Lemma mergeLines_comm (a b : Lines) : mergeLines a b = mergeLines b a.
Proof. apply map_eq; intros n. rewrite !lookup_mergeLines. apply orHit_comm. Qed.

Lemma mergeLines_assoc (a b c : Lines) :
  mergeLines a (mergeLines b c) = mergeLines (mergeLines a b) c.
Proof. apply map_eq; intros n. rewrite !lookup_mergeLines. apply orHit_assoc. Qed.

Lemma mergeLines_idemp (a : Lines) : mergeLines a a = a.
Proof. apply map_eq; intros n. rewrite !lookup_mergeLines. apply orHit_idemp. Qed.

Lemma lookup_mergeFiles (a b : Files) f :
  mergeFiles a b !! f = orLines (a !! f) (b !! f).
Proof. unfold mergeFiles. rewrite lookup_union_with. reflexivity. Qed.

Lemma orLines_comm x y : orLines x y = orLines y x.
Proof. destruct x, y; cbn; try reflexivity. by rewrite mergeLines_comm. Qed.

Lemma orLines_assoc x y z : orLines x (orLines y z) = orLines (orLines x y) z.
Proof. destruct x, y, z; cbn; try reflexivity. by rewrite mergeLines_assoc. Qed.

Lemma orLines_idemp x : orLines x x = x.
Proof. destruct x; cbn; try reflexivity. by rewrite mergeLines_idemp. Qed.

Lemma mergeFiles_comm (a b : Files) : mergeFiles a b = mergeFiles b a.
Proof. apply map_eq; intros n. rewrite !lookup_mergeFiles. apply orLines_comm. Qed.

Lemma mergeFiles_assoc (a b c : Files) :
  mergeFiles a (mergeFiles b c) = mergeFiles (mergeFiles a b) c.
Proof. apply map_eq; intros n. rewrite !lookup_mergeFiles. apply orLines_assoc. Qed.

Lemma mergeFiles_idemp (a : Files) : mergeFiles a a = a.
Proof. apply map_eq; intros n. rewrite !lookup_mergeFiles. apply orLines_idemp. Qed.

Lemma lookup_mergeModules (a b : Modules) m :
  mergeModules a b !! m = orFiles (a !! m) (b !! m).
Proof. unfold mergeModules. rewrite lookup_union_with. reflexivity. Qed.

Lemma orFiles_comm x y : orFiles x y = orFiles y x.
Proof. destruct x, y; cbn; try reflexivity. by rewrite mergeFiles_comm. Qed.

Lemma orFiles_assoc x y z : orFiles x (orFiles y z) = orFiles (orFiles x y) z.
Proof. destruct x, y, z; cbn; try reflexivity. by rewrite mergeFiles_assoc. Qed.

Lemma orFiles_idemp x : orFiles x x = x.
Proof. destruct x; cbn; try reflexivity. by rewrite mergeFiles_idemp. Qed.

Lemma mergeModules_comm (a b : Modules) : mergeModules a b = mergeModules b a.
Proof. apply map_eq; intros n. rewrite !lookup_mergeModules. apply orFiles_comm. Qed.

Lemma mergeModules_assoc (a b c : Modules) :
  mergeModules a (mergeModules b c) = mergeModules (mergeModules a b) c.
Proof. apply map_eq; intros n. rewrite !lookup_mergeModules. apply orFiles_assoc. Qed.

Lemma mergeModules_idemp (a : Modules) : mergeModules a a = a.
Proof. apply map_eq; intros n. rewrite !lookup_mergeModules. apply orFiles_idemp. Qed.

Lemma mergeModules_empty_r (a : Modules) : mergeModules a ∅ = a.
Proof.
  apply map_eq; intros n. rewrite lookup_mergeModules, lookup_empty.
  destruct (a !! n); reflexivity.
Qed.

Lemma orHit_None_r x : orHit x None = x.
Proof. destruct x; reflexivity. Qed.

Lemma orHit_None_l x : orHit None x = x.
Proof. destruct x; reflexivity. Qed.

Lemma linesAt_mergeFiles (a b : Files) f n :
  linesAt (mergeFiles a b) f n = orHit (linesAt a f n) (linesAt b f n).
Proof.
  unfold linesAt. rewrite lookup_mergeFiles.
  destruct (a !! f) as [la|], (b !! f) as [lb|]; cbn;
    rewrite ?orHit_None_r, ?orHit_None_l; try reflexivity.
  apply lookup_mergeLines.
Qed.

---

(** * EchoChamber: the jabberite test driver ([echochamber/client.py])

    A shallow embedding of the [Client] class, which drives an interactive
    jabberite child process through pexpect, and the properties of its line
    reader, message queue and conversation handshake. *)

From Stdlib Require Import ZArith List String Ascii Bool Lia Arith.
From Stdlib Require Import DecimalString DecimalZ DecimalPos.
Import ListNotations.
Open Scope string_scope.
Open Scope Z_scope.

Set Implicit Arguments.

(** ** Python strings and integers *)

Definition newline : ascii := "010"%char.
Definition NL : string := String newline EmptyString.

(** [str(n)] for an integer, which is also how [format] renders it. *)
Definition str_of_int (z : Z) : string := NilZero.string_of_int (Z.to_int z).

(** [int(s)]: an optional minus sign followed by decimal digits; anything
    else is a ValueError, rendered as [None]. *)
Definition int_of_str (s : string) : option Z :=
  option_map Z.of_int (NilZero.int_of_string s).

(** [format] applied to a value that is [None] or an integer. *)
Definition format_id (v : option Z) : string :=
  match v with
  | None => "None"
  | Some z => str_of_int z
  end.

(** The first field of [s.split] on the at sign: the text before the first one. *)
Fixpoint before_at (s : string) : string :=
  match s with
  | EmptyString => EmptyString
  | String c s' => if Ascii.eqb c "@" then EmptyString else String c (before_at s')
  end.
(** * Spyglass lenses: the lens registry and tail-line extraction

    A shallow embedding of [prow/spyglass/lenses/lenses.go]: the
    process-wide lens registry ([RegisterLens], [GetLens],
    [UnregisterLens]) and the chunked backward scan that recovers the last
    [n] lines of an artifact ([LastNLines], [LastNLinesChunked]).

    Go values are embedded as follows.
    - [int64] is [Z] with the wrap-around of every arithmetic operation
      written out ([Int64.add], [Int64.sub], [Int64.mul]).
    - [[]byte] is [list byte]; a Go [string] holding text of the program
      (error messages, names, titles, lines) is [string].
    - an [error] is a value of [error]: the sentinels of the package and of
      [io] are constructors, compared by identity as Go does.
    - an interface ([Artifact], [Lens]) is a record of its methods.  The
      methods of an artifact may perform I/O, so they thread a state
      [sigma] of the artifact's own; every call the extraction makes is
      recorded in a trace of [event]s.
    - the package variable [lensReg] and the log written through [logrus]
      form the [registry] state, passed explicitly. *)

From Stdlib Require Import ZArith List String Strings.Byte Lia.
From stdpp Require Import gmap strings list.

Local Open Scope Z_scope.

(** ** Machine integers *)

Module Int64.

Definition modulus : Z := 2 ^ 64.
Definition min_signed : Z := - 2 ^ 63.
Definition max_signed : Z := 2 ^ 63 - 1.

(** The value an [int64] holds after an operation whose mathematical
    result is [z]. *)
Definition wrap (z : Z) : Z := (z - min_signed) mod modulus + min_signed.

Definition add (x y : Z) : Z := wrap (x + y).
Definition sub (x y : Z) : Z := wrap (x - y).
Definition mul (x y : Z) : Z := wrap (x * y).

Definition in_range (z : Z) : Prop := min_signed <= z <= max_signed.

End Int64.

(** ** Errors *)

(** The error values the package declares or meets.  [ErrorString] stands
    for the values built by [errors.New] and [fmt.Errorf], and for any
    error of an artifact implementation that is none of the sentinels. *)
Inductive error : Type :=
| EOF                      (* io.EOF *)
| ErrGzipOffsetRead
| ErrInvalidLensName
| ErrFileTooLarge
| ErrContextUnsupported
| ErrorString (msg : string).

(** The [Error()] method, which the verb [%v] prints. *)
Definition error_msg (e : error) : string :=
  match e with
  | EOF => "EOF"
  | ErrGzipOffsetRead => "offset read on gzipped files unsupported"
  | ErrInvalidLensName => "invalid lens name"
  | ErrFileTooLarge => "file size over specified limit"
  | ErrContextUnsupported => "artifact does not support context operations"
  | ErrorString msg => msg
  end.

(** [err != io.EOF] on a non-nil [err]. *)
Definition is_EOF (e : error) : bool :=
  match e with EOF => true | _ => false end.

Problem description
Extract from the records above the lines from the one containing "Definition int_of_str (s" to the one containing "A shallow embedding of [prow/spyglass/lenses/lenses.go]: the", both lines included, exactly as they appear and with nothing else.

Reply to the exercise
Definition int_of_str (s : string) : option Z :=
  option_map Z.of_int (NilZero.int_of_string s).

(** [format] applied to a value that is [None] or an integer. *)
Definition format_id (v : option Z) : string :=
  match v with
  | None => "None"
  | Some z => str_of_int z
  end.

(** The first field of [s.split] on the at sign: the text before the first one. *)
Fixpoint before_at (s : string) : string :=
  match s with
  | EmptyString => EmptyString
  | String c s' => if Ascii.eqb c "@" then EmptyString else String c (before_at s')
  end.
(** * Spyglass lenses: the lens registry and tail-line extraction

    A shallow embedding of [prow/spyglass/lenses/lenses.go]: the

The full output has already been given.